One evening, with CNN's Moneyline playing on the television in the athlete's room at the Marriott, the director listened to McDonald vent about the off-season: the travel, the glad-handing, the stress. Then, depending on whom you believe, McDonald said either, "Someone's going to have to show me some money" (that's the player's memory), or, as Crowe recalls it, "Where's the money? I've worked so hard, I can't do this forever. Where's the money?"
Of course, the exact quote that inspired the director is beside the point. Once the words were shouted on screen by both an exasperated athlete (Cuba Gooding Jr.) and his agent (Tom Cruise), they proved iconic for all involved. Steinberg was already an A-lister in the sports world: Every year he threw the biggest Super Bowl party and signed the biggest prospects. More than anyone else, he had feasted as athlete contracts surged from five figures to seven. But Jerry Maguire meant cultural immortality. Ever since the premiere in 1996, Steinberg swears, he hasn't gone a single day without someone yelling "Show me the money!" at him, whether he's walking around an NFL stadium or his local 7-Eleven. Plenty of others have heard him yell it too.

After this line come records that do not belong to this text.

(** * blade: the ninja rules generator ([src/blade/rules_generator.py])

    A shallow embedding of [NinjaScriptHeaderGenerator]: the generator
    object is a record holding the rule buffer and the set of rule
    names, the process environment ([os.environ]) is threaded with it,
    and every [generate_*] method is a computation in a small
    state-and-error monad. Strings are kept as the code builds them. *)

From Stdlib Require Import Ascii ZArith.
From stdpp Require Import base strings list gmap pretty.

(* Appending to a literal should compute under [simpl]. *)
#[global] Arguments String.append !_ _ : simpl nomatch.

(** ** Python strings *)

Module Py.

(** The newline character that [_add_rule] appends. *)
Definition nl : string := String (ascii_of_nat 10) EmptyString.

(** The double quote of the [scm] and [resource] command templates. *)
Definition dq : string := String (ascii_of_nat 34) EmptyString.

(** Truth value of a [str]: the empty string is false. *)
Definition truthy (s : string) : bool :=
  match s with
  | EmptyString => false
  | String _ _ => true
  end.

(** Truth value of a value that is [None] or a [str]. *)
Definition truthy_opt (o : option string) : bool :=
  match o with
  | None => false
  | Some s => truthy s
  end.

(** [sep.join(l)] *)
Fixpoint join (sep : string) (l : list string) : string :=
  match l with
  | [] => EmptyString
  | [x] => x
  | x :: xs => x +:+ sep +:+ join sep xs
  end.

(** [s.startswith(p)] *)
Fixpoint startswith (p s : string) : bool :=
  match p, s with
  | EmptyString, _ => true
  | String a p', String b s' => if Ascii.eqb a b then startswith p' s' else false
  | String _ _, EmptyString => false
  end.

(** [s.endswith(p)] for a one-character [p]. *)
Fixpoint endswith_char (c : ascii) (s : string) : bool :=
  match s with
  | EmptyString => false
  | String a EmptyString => Ascii.eqb a c
  | String _ s' => endswith_char c s'
  end.

(** [s.replace(old, new)]: every non-overlapping occurrence of [old],
  scanning from the left. [skip] counts the characters of a matched
  occurrence still to be passed over. For an empty [old] Python
  puts [new] before every character and at the end. *)
Fixpoint replace_go (old new : string) (skip : nat) (s : string) : string :=
  match s with
  | EmptyString => EmptyString
  | String c s' =>
      match skip with
      | S k => replace_go old new k s'
      | O =>
          if startswith old s
          then new +:+ replace_go old new (String.length old - 1) s'
          else String c (replace_go old new 0 s')
      end
  end.

Fixpoint intersperse (new : string) (s : string) : string :=
  match s with
  | EmptyString => new
  | String c s' => new +:+ String c (intersperse new s')
  end.

Definition replace (old new s : string) : string :=
  match old with
  | EmptyString => intersperse new s
  | String _ _ => replace_go old new 0 s
  end.

(** [s.split('/')]: always at least one piece. *)
Fixpoint split_slash (s : string) : list string :=
  match s with
  | EmptyString => [EmptyString]
  | String c s' =>
      if Ascii.eqb c "/"
      then EmptyString :: split_slash s'
      else match split_slash s' with
           | [] => [String c EmptyString]
           | x :: xs => String c x :: xs
           end
  end.

(** ['%s' % n] for an [int]. *)
Definition str_of_int (n : Z) : string := pretty n.

End Py.

(** ** [os.path] on POSIX ([posixpath]) *)

Module OsPath.
Import Py.

Definition isabs (s : string) : bool := startswith "/" s.

(** One step of the loop of [posixpath.join]. *)
Definition join2 (path b : string) : string :=
  if startswith "/" b then b
  else if negb (truthy path) || endswith_char "/" path then path +:+ b
  else path +:+ "/" +:+ b.

(** [os.path.join(a, *p)] *)
Definition join (a : string) (p : list string) : string :=
  fold_left join2 p a.

(** The loop of [posixpath.normpath] over the components; [acc] is
  [new_comps] in reverse. *)
Fixpoint normpath_comps (initial_slashes : nat) (comps : list string)
    (acc : list string) : list string :=
  match comps with
  | [] => rev acc
  | comp :: rest =>
      if String.eqb comp "" || String.eqb comp "." then
      normpath_comps initial_slashes rest acc
      else if negb (String.eqb comp "..")
              || (Nat.eqb initial_slashes 0 && match acc with [] => true | _ => false end)
              || match acc with last :: _ => String.eqb last ".." | [] => false end
      then normpath_comps initial_slashes rest (comp :: acc)
      else match acc with
           | _ :: acc' => normpath_comps initial_slashes rest acc'
           | [] => normpath_comps initial_slashes rest acc
           end
  end.

Definition normpath (path : string) : string :=
  if negb (truthy path) then "."
  else
    let initial_slashes :=
      if startswith "/" path then
        if startswith "//" path && negb (startswith "///" path) then 2 else 1
      else 0 in
    let comps := normpath_comps initial_slashes (split_slash path) [] in
    let path' := Py.join "/" comps in
    let path' :=
      match initial_slashes with
      | 0 => path'
      | 1 => "/" +:+ path'
      | _ => "//" +:+ path'
      end in
    if truthy path' then path' else ".".

(** [os.path.abspath(path)]; [cwd] is [os.getcwd()]. *)
Definition abspath (cwd path : string) : string :=
  if isabs path then normpath path else normpath (join cwd [path]).

(** Length of the longest common prefix of two component lists:
  [len(commonprefix([start_list, path_list]))]. *)
Fixpoint common_len (l1 l2 : list string) : nat :=
  match l1, l2 with
  | x :: l1', y :: l2' => if String.eqb x y then S (common_len l1' l2') else 0
  | _, _ => 0
  end.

But 16 years later, on a recent evening in Newport Beach, Calif., the world's most famous sports agent shuffles into a drab Urgent Care center, and there is only silence. At age 63, Steinberg—for years hailed as the real-life Maguire—now finds himself a bankrupt, recovering alcoholic, plotting a comeback from the bottom. And before 10 p.m. tonight, as mandated by the California Bar Association, he must show that his urine is clean.
When Steinberg appears in front of his new Irvine offices on a sun-drenched afternoon, he grins and spreads his arms wide, joking, "Welcome to our luxurious digs!" Self-deprecation is his preferred approach to his station—he's standing by a Dumpster in a parking lot—but it lasts only so long. Wearing white sneakers, jeans and a long-sleeve polo shirt that, on inspection, is inside out, Steinberg walks down a dim hall and reminisces about how his old memorabilia-laden practice, on Newport Beach's Fashion Island, doubled as "a museum where people would just come and stare."

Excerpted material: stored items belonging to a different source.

(** * Graph, random generator and BFS/DFS path search of ALG_LAB4.cpp

    A shallow embedding of [src/ALG_LAB4/ALG_LAB4.cpp]: the [Graph] class
    ([add_edge], [get_inc_matrix] and the accessors), [generate_graph],
    [bfs_shortest_path] and [dfs_shortest_path].

    Conventions.
    - A C++ [int] is a [Z].  The only arithmetic on weights is [abs] and unary
      minus; both are given with the two's complement wrap-around
      ([int_abs], [int_neg]), and so are the additions and the subtraction
      on the arguments of [generate_graph] ([int_add], [int_sub]).  The
      counters of the loops stay below an int they are compared with;
      [%] is the remainder of the truncated division ([Z.rem]), undefined
      for a zero divisor.
    - A [std::vector] is a [list]; [operator[]] is unchecked in C++, so an
      index out of bounds is undefined behaviour: [vec_get] and [vec_set]
      answer [Undefined] there.
    - A call has an [outcome]: it returns, an exception propagates, the
      behaviour is undefined, or the model ran out of fuel (loops whose
      number of iterations is not bounded by their text take a fuel). *)

From stdpp Require Import base numbers list strings pretty.
From Stdlib Require Import ZArith Lia.

Local Open Scope Z_scope.

(** ** Outcomes *)

Inductive exn : Type :=
| OutOfRange    (* std::out_of_range, what a checked access would throw *)
| LengthError.  (* std::length_error, a vector built with a negative size *)

Inductive outcome (A : Type) : Type :=
| Returns (a : A)
| Throws (e : exn)
| Undefined
| OutOfFuel.

Arguments Returns {A} a.
Arguments Throws {A} e.
Arguments Undefined {A}.
Arguments OutOfFuel {A}.

Definition bind {A B : Type} (m : outcome A) (k : A -> outcome B) : outcome B :=
  match m with
  | Returns a => k a
  | Throws e => Throws e
  | Undefined => Undefined
  | OutOfFuel => OutOfFuel
  end.

Notation "'let*' x ':=' m 'in' k" := (bind m (fun x => k))
  (at level 10, x pattern, m at level 100, k at level 200).

(** A computation with fuel that never returns, whatever the fuel. *)
Definition diverges {A : Type} (run : nat -> outcome A) : Prop :=
  forall fuel : nat, run fuel = OutOfFuel.

(** ** int *)

Definition INT_MIN : Z := - 2 ^ 31.
Definition INT_MAX : Z := 2 ^ 31 - 1.

Definition wrap32 (x : Z) : Z := (x + 2 ^ 31) mod 2 ^ 32 - 2 ^ 31.

Definition int_abs (x : Z) : Z := wrap32 (Z.abs x).
Definition int_neg (x : Z) : Z := wrap32 (- x).

(** [a + b] and [a - b] on ints: a result outside the range of int wraps
    around, as [abs] and the unary minus above do. *)
Definition int_add (a b : Z) : Z := wrap32 (a + b).
Definition int_sub (a b : Z) : Z := wrap32 (a - b).

(** ** std::vector *)

Definition vec_new {A : Type} (n : Z) (x : A) : outcome (list A) :=
  if n <? 0 then Throws LengthError else Returns (replicate (Z.to_nat n) x).

Definition vec_get {A : Type} (l : list A) (i : Z) : outcome A :=
  if i <? 0 then Undefined
  else match l !! Z.to_nat i with
       | Some x => Returns x
       | None => Undefined
       end.

Definition vec_set {A : Type} (l : list A) (i : Z) (x : A) : outcome (list A) :=
  if (0 <=? i) && (i <? Z.of_nat (length l))
  then Returns (<[Z.to_nat i := x]> l)
  else Undefined.

(** [m[u][v]] and [m[u][v] = x] on a vector of vectors. *)
Definition mat_get (m : list (list Z)) (u v : Z) : outcome Z :=
  let* row := vec_get m u in vec_get row v.

Definition mat_set (m : list (list Z)) (u v x : Z) : outcome (list (list Z)) :=
  let* row := vec_get m u in
  let* row' := vec_set row v x in
  vec_set m u row'.

(** Total readers, used in statements only: the element when the index is
    in bounds, the default otherwise. *)
Definition rd (l : list Z) (i : Z) : Z :=
  match vec_get l i with Returns x => x | _ => 0 end.

Definition entry (m : list (list Z)) (u v : Z) : Z :=
  match mat_get m u v with Returns x => x | _ => 0 end.

(** [for (int i = lo; i < lo + n; i++) body] over a state [S]. *)
Fixpoint for_loop {St : Type} (n : nat) (i : Z) (body : Z -> St -> outcome St) (s : St)
  : outcome St :=
  match n with
  | O => Returns s
  | S n' => let* s' := body i s in for_loop n' (i + 1) body s'
  end.

(** ** class Graph *)

Record Graph : Type := mkGraph {
  vertices_ : Z;
  directed_ : bool;
  adj_matrix_ : list (list Z);
  adj_list_ : list (list (Z * Z));
  edges_ : list (Z * Z);
  inc_matrix_ : list (list Z)
}.

(** [Graph::Graph(int vertices, bool directed)] *)
Definition Graph_new (vertices : Z) (directed : bool) : outcome Graph :=
  let* row := vec_new vertices 0 in
  let* adj := vec_new vertices row in
  let* al := vec_new vertices ([] : list (Z * Z)) in
  Returns {| vertices_ := vertices; directed_ := directed;
             adj_matrix_ := adj; adj_list_ := al;
             edges_ := []; inc_matrix_ := [] |}.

Today, if those same people could locate Steinberg Sports & Entertainment, they would stare for a different reason. SSE is currently just a DBA ("doing business as"), not yet an official company. Steinberg occupies a small office with Tom Van Voorst, a fellow recovering alcoholic and lawyer who is also his roommate. The two met at a Sober Living facility in 2010 and now share an apartment in Laguna Niguel. Van Voorst runs errands in Steinberg's maroon Mercury Mountaineer and fields phone calls. "I don't pay him," Steinberg says, "but he gets use of the car, which you'd be totally screwed in Southern California without. And he does the cooking!"

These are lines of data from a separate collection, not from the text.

(** C3, as the code has it.  Once the weight is accepted and the cap field
    holds a number or a decimal numeral:
    - a raw dose [weightKg * mgPerKg] above the cap is replaced by the cap,
      which is reported rounded to two decimals, and the cap warning is in
      the warnings list, which is therefore not empty;
    - a raw dose below the cap is kept, reported rounded to two decimals like
      the raw dose itself; the warnings list then holds only the neonate and
      daily-total warnings, and is empty when the age is at least one month
      and the daily total does not exceed the configured maximum. *)
Theorem calculate_cap (now : string) (st : state) (wKg : float) :
  toKg (weight st) (weightUnit st) = Some wKg ->
  truthyNum wKg = true ->
  ToNumber (maxSingleMg st) = parseFloat (maxSingleMg st) ->
  calculate now st = (setResult st (compute now st wKg), [ToastSuccess msg_done]) /\
  ((parseFloat (maxSingleMg st) <? rawMg_of st wKg)%float = true ->
     appliedSingleMg (compute now st wKg) =
       (Math_round (parseFloat (maxSingleMg st) * 100) / 100)%float /\
     In (warn_capped (rawMg_of st wKg) (maxSingleMg st)) (warnings (compute now st wKg)) /\
     warnings (compute now st wKg) <> []) /\
  ((rawMg_of st wKg <? parseFloat (maxSingleMg st))%float = true ->
     appliedSingleMg (compute now st wKg) =
       (Math_round (rawMg_of st wKg * 100) / 100)%float /\
     appliedSingleMg (compute now st wKg) = rawMg (compute now st wKg) /\
     warnings (compute now st wKg) =
       (if (ToNumber (ageMonths st) <? 1)%float then [warn_neonate] else [])
       ++ (if exceedsDaily st wKg
           then [warn_daily (dailyMg_of st wKg) (maxDailyMg st)] else []) /\
     ((ToNumber (ageMonths st) <? 1)%float = false ->
      exceedsDaily st wKg = false ->
      warnings (compute now st wKg) = [])).
Proof.
  intros Hw Ht Hcap. split; [ | split].
  - unfold calculate. rewrite Hw, Ht. reflexivity.
  - intro H.
    assert (W : In (warn_capped (rawMg_of st wKg) (maxSingleMg st))
                  (warnings (compute now st wKg))).
    { rewrite warnings_compute, Hcap, (applied_capped st wKg H),
        (FloatFacts.leb_refl _ (FloatFacts.ltb_not_nan_l _ _ H)).
      apply in_or_app. right. left. reflexivity. }
    split; [ | split].
    + change (appliedSingleMg (compute now st wKg))
        with (Math_round (appliedSingleMg_of st wKg * 100) / 100)%float.
      rewrite (applied_capped st wKg H). reflexivity.
    + exact W.
    + intro E. rewrite E in W. exact W.
  - intro H.
    assert (W : warnings (compute now st wKg) =
                (if (ToNumber (ageMonths st) <? 1)%float then [warn_neonate] else [])
                ++ (if exceedsDaily st wKg
                    then [warn_daily (dailyMg_of st wKg) (maxDailyMg st)] else [])).
    { rewrite warnings_compute, Hcap, (applied_uncapped st wKg H),
        (FloatFacts.ltb_not_leb _ _ H). reflexivity. }
    split; [ | split; [ | split]].
    + change (appliedSingleMg (compute now st wKg))
        with (Math_round (appliedSingleMg_of st wKg * 100) / 100)%float.
      rewrite (applied_uncapped st wKg H). reflexivity.
    + change (appliedSingleMg (compute now st wKg) = rawMg (compute now st wKg))
        with ((Math_round (appliedSingleMg_of st wKg * 100) / 100)%float
              = (Math_round (rawMg_of st wKg * 100) / 100)%float).
      rewrite (applied_uncapped st wKg H). reflexivity.
    + exact W.
    + intros Ha Hd. rewrite W, Ha, Hd. reflexivity.
Qed.
(** The Flask request and the [(jsonify({status, message}), code)] pair the
    handler returns. *)
Record request : Type := mkRequest {
  content_type : option string;
  data : string
}.

Record response : Type := mkResponse {
  status : string;
  message : string;
  status_code : nat
}.

Definition opt_truthy (o : option string) : bool :=
  match o with
  | Some (String _ _) => true
  | _ => false
  end.

Definition bytes_truthy (b : list byte) : bool :=
  match b with [] => false | _ => true end.

Definition str_truthy (s : string) : bool :=
  match s with EmptyString => false | _ => true end.

Definition is_none (v : pyval) : bool :=
  match v with PyNone => true | _ => false end.

Definition is_dict (v : pyval) : bool :=
  match v with PyDict _ => true | _ => false end.

(** [parsed_data.get(k)] on the dict [parse_qs] returns. *)
Fixpoint qs_get (d : list (string * list string)) (k : string) : option (list string) :=
  match d with
  | [] => None
  | (k', v) :: d' => if String.eqb k' k then Some v else qs_get d' k
  end.

(** [not l] for the result of [parsed_data.get]. *)
Definition qs_falsy (o : option (list string)) : bool :=
  match o with
  | Some (_ :: _) => false
  | _ => true
  end.

Section Model.

Variable L : pylib.
Variable E : remote.
Variable C : config.

(** [str(v)] *)
Definition py_str (v : pyval) : string :=
  match v with
  | PyNone => "None"
  | PyBool true => "True"
  | PyBool false => "False"
  | PyInt z => str_of_int z
  | PyStr s => s
  | PyList _ | PyDict _ => repr_container L v
  end.

(** [int(v)] *)
Definition py_int (v : pyval) : outcome Z :=
  match v with
  | PyBool b => Ret (if b then 1%Z else 0%Z)
  | PyInt z => Ret z
  | PyStr s => match int_of_str L s with Some z => Ret z | None => Raise ValueError end
  | _ => Raise TypeError
  end.

(* ------------------------------------------------------------------ *)
(** *** mapping_store.py *)

Definition os_path_exists : M bool :=
  fun w => (Ret (match w_file w with Missing => false | _ => true end), w).

(** [with open(path, 'r') as f: return json.load(f)] *)
Definition open_r_json_load : M pyval :=
  fun w =>
    (match w_file w with
     | Missing | Unreadable => Raise IOError
     | Garbled => Raise JSONDecodeError
     | Refused c => Raise (load_exn c)
     | Stored v => Ret v
     end, w).

Definition load_mapping : M pyval :=
  present <- os_path_exists ;;
  if negb present then ret (PyDict [])
  else
    try_except open_r_json_load
      (fun e =>
         if isinstance e JSONDecodeError then ret (PyDict [])
         else if isinstance e IOError then ret (PyDict [])
         else raise e).
(** X17: rounding to three decimals moves a number by at most 0.0005, gives
    a multiple of 0.001, leaves the multiples of 0.001 alone (so rounding
    twice is rounding once), preserves the order, and sends a number
    halfway between two multiples of 0.001 to the even one. *)
Theorem np_round3_spec v w k :
  [/\ - (1 / 2000) <= np_round3 v - v <= 1 / 2000,
      exists j, np_round3 v = IZR j / 1000,
      np_round3 (IZR k / 1000) = IZR k / 1000
      /\ np_round3 (np_round3 v) = np_round3 v,
      v <= w -> np_round3 v <= np_round3 w
    & np_round3 ((IZR k + 1 / 2) / 1000)
      = IZR (if Z.even k then k else (k + 1)%Z) / 1000].
Proof.
have fix_k j : np_round3 (IZR j / 1000) = IZR j / 1000.
  rewrite /np_round3.
  have -> : IZR j / 1000 * 1000 = IZR j by field.
  by rewrite np_rint_IZR.
split.
- by have := np_rint_error (v * 1000); rewrite /np_round3; lra.
- by exists (np_rint (v * 1000)).
- by split; [exact: fix_k | rewrite {2}/np_round3 fix_k].
- move=> vw; rewrite /np_round3.
  have /np_rint_monotone/IZR_le : v * 1000 <= w * 1000 by lra.
  by lra.
- rewrite /np_round3.
  have -> : (IZR k + 1 / 2) / 1000 * 1000 = IZR k + 1 / 2 by field.
  by rewrite np_rint_tie.
Qed.

(** X17 for the estimate of beta printed by the notebook and a larger
    number. *)
Lemma np_round3_spec_witness :
  834996 / 1000000 <= 835 / 1000
  /\ np_round3 (834996 / 1000000) <= np_round3 (835 / 1000).
Proof.
have le : 834996 / 1000000 <= 835 / 1000 by lra.
split=> //.
have [_ _ _ mono _] := np_round3_spec (834996 / 1000000) (835 / 1000) 0.
exact: mono.
Defined.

Their condo, like the new office, has been a dramatic adjustment. A visit doesn't reveal much in the way of personal possessions—it came furnished—save for an artsy menorah Steinberg has set on the mantel. The agent's Chapter 7 bankruptcy filing from Jan. 11 accentuates the point. Asked to list his assets, Steinberg could produce only the car ($6,700), a Vizio flat-screen TV ($1,000), miscellaneous personal effects ($650) and a Wells Fargo checking account containing $100. That isn't much to go on for Richard Marshack, attorney for the bankruptcy trustee, whose mandate is to find potential assets and redistribute the money to Steinberg's long list of creditors, which include the Irvine Co. ($1.4 million in rent on his old office space); San Diego Private Bank (a $400,000 loan); his younger brother, Don (a $7,500 loan); and a dentist ($7,000 in fees). Sixteen creditors are listed, combining for $3.2 million in total debt. The bankruptcy proceedings should wipe the slate clean—with the exception, possibly, of one claim that could crush Steinberg's professional revival.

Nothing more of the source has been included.